You've set up a nice-looking website. And you've been working to convince someone at Post Status or WP Tavern to review it.
If this sounds familiar, then the next part may also sound familiar.
You publish your site and product and watch a few sales transactions happen – but nothing that you'd call home about. You watch site traffic and realize that it will be hard to make a killing on sales if visits stay anemic.
We're getting to the point where references to the movie Field of Dreams will no longer work – but in case we can squeeze it in one more time, you've experienced the “if you build it they will come” bust.
You built it. Too few came.
At the same time, another plugin developer – one you've heard of and consider to be an insider – releases a new premium plugin – and the crowds go wild. They show up, stand in line (virtually), and buy ALL THE THINGS.
Maybe you should build more features
You're default inclination is to review your product for deficiencies. This leads to a larger roadmap of required features and off you go coding more features into your plugin.
You then announce the new version and watch, hoping sales will rush in.
But they don't. More features didn't end up selling more product.

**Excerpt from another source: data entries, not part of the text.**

(** ** A body alone *)



(** ** Failures of [update_position] *)

(** When [+] and [*] cannot raise, an [integrate] that raises has
    raised in one of the divisions, before any assignment. *)
Lemma integrate_atomic (self : loc) (total : num * num) (h h' : heap num)
    (e : exn) :
  total2 py_add -> total2 py_mul ->
  Planet.integrate self total h = (Raise e, h') -> h' = h.
Proof.
  intros Hadd Hmul.
  unfold Planet.integrate, bind, lift, getattr, modify.
  destruct (truediv (fst total) _) as [ax |]; [| now intros [= _ <-]].
  destruct (truediv (snd total) _) as [ay |]; [| now intros [= _ <-]].
  destruct (Hmul ax (of_int Planet.TIMESTEP)) as [d0 ->].
  destruct (Hadd (fst (Obj.velocity (h self))) d0) as [v0 ->].
  rewrite !upd_same. obj_simpl.
  destruct (Hmul ay (of_int Planet.TIMESTEP)) as [d1 ->].
  destruct (Hadd (snd (Obj.velocity (h self))) d1) as [v1 ->].
  rewrite !upd_same. obj_simpl.
  destruct (Hmul v0 (of_int Planet.TIMESTEP)) as [s0 ->].
  destruct (Hadd (Obj.x (h self)) s0) as [x' ->].
  rewrite !upd_same. obj_simpl.
  destruct (Hmul v1 (of_int Planet.TIMESTEP)) as [s1 ->].
  destruct (Hadd (Obj.y (h self)) s1) as [y' ->].
  discriminate.
Qed.

Lemma update_position_raise (self : loc) (planets : list loc)
    (h h' : heap num) (e : exn) :
  Planet.update_position self planets h = (Raise e, h') ->
  let h1 := snd (Planet.sum_forces self planets (of_int 0) (of_int 0) h) in
  dts_only self h h1 /\
  (h' = h1 \/
   exists total,
     Planet.integrate self total h1 = (Raise e, h') /\
     exists v x1,
       h' = upd self (Obj.set_x x1 (Obj.set_velocity v (h1 self))) h1).
Proof.
  intros Hu h1. split; [apply sum_forces_frame |].
  unfold Planet.update_position, bind in Hu. subst h1.
  destruct (Planet.sum_forces self planets (of_int 0) (of_int 0) h)
    as [[total | e0] h1]; cbn [snd].
  - right. exists total. split; [exact Hu |].
    pose proof (integrate_run self total h1) as Hi.
    destruct (advance total (h1 self)); [rewrite Hi in Hu; discriminate |].
    destruct Hi as (v & x1 & Hi). rewrite Hi in Hu.
    injection Hu as _ <-. eauto.
  - left. now injection Hu as _ <-.
Qed.

(** ** The distance shown for a planet *)

Lemma gravity_separation (s o : Obj.t num) (f : num * num) :
  gravity s o = Ok f -> exists d, separation s o = Ok d.
Proof.
  unfold gravity, separation, and_then.
  destruct (py_sub (Obj.x o) (Obj.x s)); [| discriminate].
  destruct (py_sub (Obj.y o) (Obj.y s)); [| discriminate].
  destruct (hypot _ _); [eauto | discriminate].
Qed.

Or do more marketing analysis
You've read enough articles and seen enough speakers to assume that you're “customer development” was weak. You need a better “product/market fit.”

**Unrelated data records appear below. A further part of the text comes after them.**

(** * A fixed-timestep game loop: shallow embedding and verification

    The development embeds the two variants of the [GameLoop] class of the
    repository:

    - [src/src/game-loop.ts]: a chain of [setTimeout] callbacks, each arming
      the next one, guarded by a running flag (module [game_loop]);
    - [src/unnamed/part_000]: an older variant driven by [setInterval]
      (module [part_000]).

    Conventions of the embedding.

    - A JavaScript [number] is embedded twice.  Module [Number] is exact
      arithmetic: a rational extended with [Infinity], [-Infinity] and
      [NaN], without rounding and with a single zero; finite results are
      kept as reduced fractions.  Module [Double] is the arithmetic of the
      code: IEEE 754 binary64, from the specification of floating-point
      numbers of the Standard Library.  The class of
      [src/src/game-loop.ts] is embedded on each of them, statement by
      statement (modules [game_loop] and [game_loop_ieee]).  Properties
      that count invocations of the step function or add up time depend on
      rounding, and are stated on [game_loop_ieee]; there, lemma
      [whole_cycle] shows that a cycle is exact when the interval, the
      clamp and the clock readings are whole numbers of milliseconds.
    - [currentTime()] is [new Date().getTime()], an integer count of
      milliseconds: clock readings are [Z] and are supplied by the
      environment at each call that reads the clock.  Nothing makes a
      reading later than the previous one.
    - The caller-supplied step function owns a closure state of some type
      [Env]; one invocation updates that state and either simply returns or
      calls [stop()] on the loop it closes over (as the step functions of
      [src/test/index.test.ts] do).  A step function calling [start()] from
      inside a cycle is outside the model, and so are event listeners that
      call back into the loop.
    - The event emitter and the host timers are external: an emission, a
      clock reading and a timer registration are recorded in a log of
      effects, and the pending timers are kept in a queue from which the
      host delivers wake-ups.
    - The [while] loop of [update] is a fixpoint on a fuel argument; running
      out of fuel ([None]) stands for a loop that has not finished yet. *)

From Stdlib Require Import ZArith QArith Qround Lia Lqa List Bool String.
From Stdlib Require Import SpecFloat.
Import ListNotations.

Set Implicit Arguments.

(** ** JavaScript numbers *)

Module Number.

Inductive number : Type :=
| Num (q : Q)
| Infinity
| NegInfinity
| NaN.

Definition of_Z (z : Z) : number := Num (inject_Z z).

Definition Qlt_bool (a b : Q) : bool := negb (Qle_bool b a).
(** X6. Every coordinate of the initial random box is a finite number in
    [-5, 5], and the box has one position per particle. *)
Theorem initial_box (n : nat) (g : RandState) :
  length (fst (init_positions RAND_MAX rand n g)) = n /\
  Forall (fun '(x, y, z) =>
            within (opp (of_Z 5)) (of_Z 5) x /\
            within (opp (of_Z 5)) (of_Z 5) y /\
            within (opp (of_Z 5)) (of_Z 5) z)
         (fst (init_positions RAND_MAX rand n g)).
Proof.
  revert g. induction n as [| k IH]; intros g; cbn [init_positions].
  - split; [reflexivity | constructor].
  - unfold init_position.
    destruct (rand_range_step (of_Z 5) g eq_refl eq_refl) as (x & -> & Wx).
    destruct (rand_range_step (of_Z 5) (snd (rand g)) eq_refl eq_refl)
      as (y & -> & Wy).
    destruct (rand_range_step (of_Z 5) (snd (rand (snd (rand g))))
                eq_refl eq_refl) as (z & -> & Wz).
    specialize (IH (snd (rand (snd (rand (snd (rand g))))))).
    destruct (init_positions RAND_MAX rand k _) as [ps g2].
    cbn [fst length] in *. destruct IH as [IL IF].
    split; [now rewrite IL |].
    constructor; [repeat split; apply Wx || apply Wy || apply Wz | exact IF].
Qed.

End RandomProofs.

Lemma lcg_rand_range (g : Z) : 0 <= fst (lcg_rand g) <= 32767.
Proof.
  unfold lcg_rand. cbn [fst].
  pose proof (Z.mod_pos_bound (Z.quot ((g * 1103515245 + 12345) mod 2147483648) 65536)
                32768 ltac:(lia)).
  lia.
Qed.

Lemma rand_range_symmetric_witness :
  within (opp (of_Z 5)) (of_Z 5)
         (fst (rand_range_cpu 32767 lcg_rand (opp (of_Z 5)) (of_Z 5) 1)).
Proof.
  apply (rand_range_symmetric 32767 lcg_rand ltac:(lia) lcg_rand_range
           (of_Z 5) 1 eq_refl eq_refl).
Defined.

Lemma target_params_spec_witness :
  target_spec 2 (fst (get_target_params 32767 lcg_rand 2 1)).
Proof.
  exact (proj1 (target_params_spec 32767 lcg_rand ltac:(lia) lcg_rand_range
                  2 1)).
Defined.

Lemma params_bounded_witness :
  params_within zero (of_Z 40)
    (ps_cur (snd (run_params 32767 lcg_rand 300 0 1 3))).
Proof.
  exact (proj1 (params_bounded 32767 lcg_rand ltac:(lia) lcg_rand_range
                  300 0 1 3)).
Defined.

Lemma initial_box_witness :
  length (fst (init_positions 32767 lcg_rand 4 1)) = 4%nat.
Proof.
  exact (proj1 (initial_box 32767 lcg_rand ltac:(lia) lcg_rand_range 4 1)).
Defined.

(** ** Configuration file *)

Lemma streq_eq (a b : text) : streq a b = true <-> a = b.
Proof.
  revert b. induction a as [| x a IH]; intros [| y b]; cbn [streq];
    try (split; [discriminate | discriminate]); [tauto |].
  rewrite andb_true_iff, Ascii.eqb_eq, IH. split.
  - intros [-> ->]. reflexivity.
  - intros H. injection H as -> ->. split; reflexivity.
Qed.

Lemma streq_refl (a : text) : streq a a = true.
Proof. now apply streq_eq. Qed.

Lemma streq_neq (a b : text) : a <> b -> streq a b = false.
Proof.
  intros H. destruct (streq a b) eqn:E; [| reflexivity].
  apply streq_eq in E. contradiction.
Qed.

Lemma array_set_length {A : Type} (l : list A) (i : nat) (v : A) :
  length (array_set l i v) = length l.
Proof.
  revert i. induction l as [| x l IH]; intros [| i]; cbn; try reflexivity.
  now rewrite IH.
Qed.

Lemma array_set_same {A : Type} (l : list A) (i : nat) (v w : A) :
  array_set (array_set l i w) i v = array_set l i v.
Proof.
  revert i. induction l as [| x l IH]; intros [| i]; cbn; try reflexivity.
  now rewrite IH.
Qed.

Lemma array_set_comm {A : Type} (l : list A) (i j : nat) (v w : A) :
  i <> j ->
  array_set (array_set l i v) j w = array_set (array_set l j w) i v.
Proof.
  revert i j. induction l as [| x l IH]; intros [| i] [| j] H; cbn;
    try reflexivity; try congruence.
  rewrite IH by congruence. reflexivity.
Qed.

Lemma array_set_read {A : Type} (l : list A) (i : nat) (v : A) :
  (i < length l)%nat -> nth_error (array_set l i v) i = Some v.
Proof.
  revert i. induction l as [| x l IH]; intros [| i] H; cbn in *;
    try lia; try reflexivity.
  apply IH. lia.
Qed.

Lemma array_set_other {A : Type} (l : list A) (i j : nat) (v : A) :
  i <> j -> nth_error (array_set l i v) j = nth_error l j.
Proof.
  revert i j. induction l as [| x l IH]; intros [| i] [| j] H; cbn;
    try reflexivity; try congruence.
  apply IH. congruence.
Qed.

(** A key that is none of the eleven leaves the settings as they are. *)
Lemma apply_setting_unknown (key : text) (v : float) (s : Settings) :
  ~ In key known_keys -> apply_setting key v s = s.
Proof.
  intros H. unfold apply_setting.
  repeat match goal with
         | |- context [streq key ?k] =>
             rewrite (streq_neq key k)
               by (intros ->; apply H; cbn; tauto)
         end.
  reflexivity.
Qed.

Ltac known_key H :=
  cbn [known_keys map In] in H;
  repeat (destruct H as [H | H]; [subst |]); [.. | contradiction].

(** X8. The settings as a store keyed by the eleven names: a key that is
    none of them (names are compared exactly, so also a name in another
    case) changes nothing; two assignments to different keys commute; of two
    assignments to the same key the later one stands; and no assignment
    changes the length of the multiplier array. *)
Theorem apply_setting_store :
  (forall key v s, ~ In key known_keys -> apply_setting key v s = s) /\
  (forall k1 k2 v1 v2 s,
      k1 <> k2 ->
      apply_setting k1 v1 (apply_setting k2 v2 s) =
      apply_setting k2 v2 (apply_setting k1 v1 s)) /\
  (forall k v1 v2 s,
      apply_setting k v1 (apply_setting k v2 s) = apply_setting k v1 s) /\
  (forall k v s,
      length (ATTRACTOR_BASE_MULTIPLIERS (apply_setting k v s)) =
      length (ATTRACTOR_BASE_MULTIPLIERS s)).
Proof.
  split; [exact apply_setting_unknown |]. split; [| split].
  - intros k1 k2 v1 v2 s Hne.
    destruct (in_dec (list_eq_dec ascii_dec) k1 known_keys) as [H1 | H1];
      [| now rewrite !(apply_setting_unknown k1) by assumption].
    destruct (in_dec (list_eq_dec ascii_dec) k2 known_keys) as [H2 | H2];
      [| now rewrite !(apply_setting_unknown k2) by assumption].
    destruct s as [m o d [z1 z2 z3 z4]].
    known_key H1; known_key H2; try congruence;
      cbn; unfold set_multiplier, set_zoom; cbn; try reflexivity;
      f_equal; apply array_set_comm; discriminate.
  - intros k v1 v2 s.
    destruct (in_dec (list_eq_dec ascii_dec) k known_keys) as [H | H];
      [| now rewrite !(apply_setting_unknown k) by assumption].
    destruct s as [m o d [z1 z2 z3 z4]].
    known_key H; cbn; unfold set_multiplier, set_zoom; cbn; try reflexivity;
      f_equal; apply array_set_same.
  - intros k v s.
    destruct (in_dec (list_eq_dec ascii_dec) k known_keys) as [H | H];
      [| now rewrite (apply_setting_unknown k) by assumption].
    destruct s as [m o d [z1 z2 z3 z4]].
    known_key H; cbn; try reflexivity; apply array_set_length.
Qed.

(** *** The scanner *)

Lemma skip_space_app (ws l : text) :
  forallb isspace ws = true -> skip_space (ws ++ l) = skip_space l.
Proof.
  induction ws as [| c ws IH]; cbn [forallb app skip_space]; [reflexivity |].
  intros H. apply andb_true_iff in H. destruct H as [Hc Hws].
  rewrite Hc. now apply IH.
Qed.

Lemma skip_space_split (l : text) :
  exists ws, l = ws ++ skip_space l /\ forallb isspace ws = true.
Proof.
  induction l as [| c l (ws & E & H)]; cbn [skip_space].
  - exists nil. split; reflexivity.
  - destruct (isspace c) eqn:Hc.
    + exists (c :: ws). cbn [app forallb]. rewrite Hc, H, <- E.
      split; reflexivity.
    + exists nil. split; reflexivity.
Qed.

So you build a landing page – a better one. You use the coolest and latest tools, and integrate it with the most amazing metric analysis solutions.
And you put up a way to collect prospect info – either a simple email or as much as credit card info (which I don't recommend).
Now you can test ALL THE THINGS.
But here's the challenge – all your data isn't yet valid because you don't have enough of it yet. Changing pricing or text on the landing page would be cool and is completely possible with all the tools you're using.
But with such low volume of visitors, the data won't create statistically significant results.
And that's the heart of the whole challenge – low traffic means even lower conversions, which means even lower revenue.
And that's when a particular notion starts percolating inside…maybe it's not about features or marketing. Maybe you need to build something different….
Instead, build trust
The other day, at the core of my prediction about theme sales (and their future) was this notion of trust.
I could probably write tens of thousands of words on building trust, but the truth is, if you don't trust me to share with you my take, it would be a waste.
Trust is personal. Trust is relational. And building trust – especially with someone you haven't met – is hard work.
People talk about consistency. That's good. It's part of trust. But we have good friends that are flakes.
People talk about reliability. That's also good. It's part of it too. But I have great friends I won't ask to pick me up from the airport.
People talk about credibility. It's also great. Another component. But I have friends whose words I trust, even if they're not experts.
I think the key element that's missing when we talk about trust as consistency, reliability, or credibility is heart.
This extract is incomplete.